Agitprop and bad press turned any hint or possibility of utopia or new structure into a mere joke or anecdote, or into a subculture movement to be analyzed by the elite, just another anthropological phenomenon.
At the very beginning of 2021, Jon Hopkins published Music For Psychedelic Therapy, a journey/meditation that offers us sounds that take us back to the days of Alice Coltrane (always in all my phrases) and Sun Ra. No Ketamine. A full-fledged meditation, like what my friend Alba offers me when I go to visit her, with a few extra decibels and breaths.
It is not accidental and, in fact, seen from a distance, or at least the distance of year one A.C. (After Covid) and its temporary limbo, that suddenly catharsis or the need to dispense with certain ideas/pressures will lead us to recover discarded strategies, ways of inhabiting the world that place us directly in the Other.
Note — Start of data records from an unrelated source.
(** * BayesianModel.py: a shallow embedding in Rocq

    The script fits a Gaussian-process regression (PyMC3) to performance
    tables, and evaluates it by 10-fold cross-validation.  This file embeds
    the parts of [BayesianModel.py] that are plain Python over numpy, pandas
    and scikit-learn, keeps the numerical optimiser and the sampler of PyMC3
    as parameters, and proves properties of the embedded functions.

    Conventions of the embedding:
    - a Python call that can raise returns a [result]; a call that mutates
      an object threads the object's state explicitly;
    - a numpy float is a [float64]: a real number or one of the IEEE 754
      special values.  Rounding, overflow and the sign of zero are
      idealised away: finite arithmetic is exact arithmetic over [R];
    - the cells of a table read from a CSV file are decimal literals, kept
      as rationals [Q] so that the table operations compute. *)

From Stdlib Require Import Reals Lra Lia QArith Qminmax ZArith Permutation.
From stdpp Require Import base option list strings.

(** * Python exceptions and results *)

Inductive exn : Type :=
  | AttributeError (msg : string)
  | KeyError (key : string)
  | IndexError
  | ValueError
  | TypeError
  | FileNotFoundError (path : string)
  | NotFittedError
  | DanglingReference.  (* not raised by Python: a reference outside the store *)

Inductive result (A : Type) : Type :=
  | Ok (a : A)
  | Raise (e : exn).
Arguments Ok {A} a.
Arguments Raise {A} e.

#[global] Instance result_ret : MRet result := fun A a => Ok a.
#[global] Instance result_bind : MBind result := fun A B f m =>
  match m with Ok a => f a | Raise e => Raise e end.
#[global] Instance result_fmap : FMap result := fun A B f m =>
  match m with Ok a => Ok (f a) | Raise e => Raise e end.

Definition is_ok {A} (m : result A) : bool :=
  match m with Ok _ => true | Raise _ => false end.

(** Code that changes a state [St] and can raise: the state reached is
    kept when an exception is raised. *)
Definition M (St A : Type) : Type := St -> result A * St.

#[global] Instance M_ret {St} : MRet (M St) := fun A a st => (Ok a, st).
#[global] Instance M_bind {St} : MBind (M St) := fun A B f m st =>
  match m st with
  | (Ok a, st') => f a st'
  | (Raise e, st') => (Raise e, st')
  end.

Definition raise {St A} (e : exn) : M St A := fun st => (Raise e, st).
Definition lift {St A} (r : result A) : M St A := fun st => (r, st).

(** A computation on one component of a pair of states. *)
Definition on_fst {St1 St2 A} (m : M St1 A) : M (St1 * St2) A :=
  fun st => let (r, st1) := m st.1 in (r, (st1, st.2)).
Definition on_snd {St1 St2 A} (m : M St2 A) : M (St1 * St2) A :=
  fun st => let (r, st2) := m st.2 in (r, (st.1, st2)).

(** A computation with a local object, created here and dropped at the
    end. *)
Definition with_local {L St A} (init : L) (m : M (L * St) A) : M St A :=
  fun st => let (r, st') := m (init, st) in (r, st'.2).
Definition generatePlaywrightSetup : string :=
  String.concat newline
    ["// Playwright Test Configuration";
     "import { test, expect } from '@playwright/test';";
     "";
     "// Test configuration";
     "const config = {";
     "  baseURL: 'https://example.com',";
     "  timeout: 30000,";
     "  retries: 2";
     "};";
     "";
     "// Custom test helpers";
     "const helpers = {";
     "  async login(page, username, password) {";
     "    await page.goto('/login');";
     "    await page.fill('[data-testid=" ++ dquote ++ "username" ++ dquote ++ "]', username);";
     "    await page.fill('[data-testid=" ++ dquote ++ "password" ++ dquote ++ "]', password);";
     "    await page.click('[data-testid=" ++ dquote ++ "login-button" ++ dquote ++ "]');";
     "  },";
     "  ";
     "  async verifyToast(page, message) {";
     "    await expect(page.locator('.toast')).toContainText(message);";
     "  },";
     "  ";
     "  async waitForDashboard(page) {";
     "    await expect(page.locator('h1')).toContainText('Dashboard');";
     "  }";
     "};"].

(** [title.replace(/[^a-zA-Z0-9]/g, ' ')]. *)
Definition blank_non_alnum (s : string) : string :=
  Str.map_chars (fun c => if Str.is_alnum c then c else " "%char) s.

Fixpoint trim_start (s : string) : string :=
  match s with
  | String c r => if (c =? " ")%char then trim_start r else s
  | EmptyString => s
  end.

(** One space for every run of spaces: [s.replace(/\s+/g, ' ')] on a string
    whose only white space is the space character. *)
Fixpoint collapse_spaces (s : string) : string :=
  match s with
  | String c r =>
      if (c =? " ")%char then String " " (collapse_spaces (trim_start r))
      else String c (collapse_spaces r)
  | EmptyString => s
  end.

Fixpoint trim_end (s : string) : string :=
  match s with
  | String c r =>
      match trim_end r with
      | EmptyString => if (c =? " ")%char then "" else String c ""
      | r' => String c r'
      end
  | EmptyString => s
  end.

(** [s.trim()] on such a string. *)
Definition trim (s : string) : string := trim_end (trim_start s).

(** The evaluation of an identifier that no scope declares: a
    [ReferenceError], carried with its message. *)
Definition reference_error {A} (name : string) : result A :=
  Throw (Error (name ++ " is not defined")).

(** [generatePlaywrightTest].  Its third statement reads
    [testCase.precondition], and neither the function nor the module
    declares [testCase]: the evaluation stops there, and the statements that
    follow (the steps and the expectation) are never run. *)
Definition generatePlaywrightTest (id title steps expectedResult testData type
    baseUrl : value) : result value :=
  match title with
  | VStr t =>
      let testName := collapse_spaces (trim (blank_non_alnum t)) in
      let testFunction := "test('" ++ testName ++ "', async ({ page }) => {" in
      let testCode := testFunction ++ newline in
      reference_error "testCase"
  | _ => Throw TypeError
  end.

Definition generateSingleTest (testCase framework language baseUrl : value)
  : result value :=
  id <- get_prop testCase "id" ;;
  title <- get_prop testCase "title" ;;
  steps <- get_prop testCase "steps" ;;
  expected_result <- get_prop testCase "expected_result" ;;
  test_data <- get_prop testCase "test_data" ;;
  type <- get_prop testCase "type" ;;
  if is_string framework "playwright" && is_string language "javascript" then
    generatePlaywrightTest id title steps expected_result test_data type baseUrl
  else
    f <- ToString framework ;;
    l <- ToString language ;;
    Ok (VStr ("// Test generation not implemented for " ++ f ++ " with " ++ l)).

(** [cases.map(testCase => generateSingleTest(...))]. *)
Fixpoint map_tests (cases : list value) (framework language baseUrl : value)
  : result (list value) :=
  match cases with
  | [] => Ok []
  | testCase :: rest =>
      t <- generateSingleTest testCase framework language baseUrl ;;
      more <- map_tests rest framework language baseUrl ;;
      Ok (t :: more)
  end.

(** The loop of [generateAutomationTests] over the sections; [tests] is the
    object being filled, which starts as [{}]. *)
Fixpoint automation_sections (testCases : value) (sections : list string)
    (framework language baseUrl : value) (tests : instance) : result instance :=
  match sections with
  | [] => Ok tests
  | section :: rest =>
      s <- get_prop testCases section ;;
      tests' <-
        (if truthy s && Array_isArray s then
           match s with
           | VArr cases =>
               generated <- map_tests cases framework language baseUrl ;;
               Ok (obj_assign section (VArr generated) tests)
           | _ => Ok tests
           end
         else Ok tests) ;;
      automation_sections testCases rest framework language baseUrl tests'
  end.

Definition generateAutomationTests (testCases options : value) : result value :=
  let options := match options with VUndefined => VObj [] | _ => options end in
  f <- get_prop options "framework" ;;
  l <- get_prop options "language" ;;
  b <- get_prop options "baseUrl" ;;
  let framework := or_else f (VStr "playwright") in
  let language := or_else l (VStr "javascript") in
  let baseUrl := or_else b (VStr "https://example.com") in
  let configured := is_string framework "playwright" && is_string language "javascript" in
  tests <- automation_sections testCases requiredSections framework language baseUrl
             empty_object ;;
  Ok (VObj [("framework", framework);
            ("language", language);
            ("baseUrl", baseUrl);
            ("tests", VObj (own tests));
            ("setup", VStr (if configured then generatePlaywrightSetup else ""));
            ("dependencies",
             VArr (if configured then [VStr "@playwright/test"] else []))]).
As someone who embraces and deal with their (sometimes better or worse handled) intensities, Jon Hopkins’ tracks, rainstick and all, don’t repel me, not entirely. Dancing with tears in our eyes should be the title of every party night, taking into account that we’ve decided to continue walking with the same speed and strut once the stone was removed from the road.
The words of the curator Carolina Jiménez sparkled on the horizon, like the small invisible specks or muscae volitantes with which us myopic people live daily.
The political dimension, resilient and de-structuring, was always there.
Its thoughts explode like micro aurora borealis, as capricious as they are set in their ways. Another possible path.
In a conversation built from voice messages, I ask certain questions, which in reality are a mixture of curiosity and hope, or at least the certainty of a horizon.
(Images: Bego Solís. Lou Drago, Suspending Time: Meditations for accessing alternate space/time in music)
"A desk is a dangerous place from which to watch the world" (John Le Carré)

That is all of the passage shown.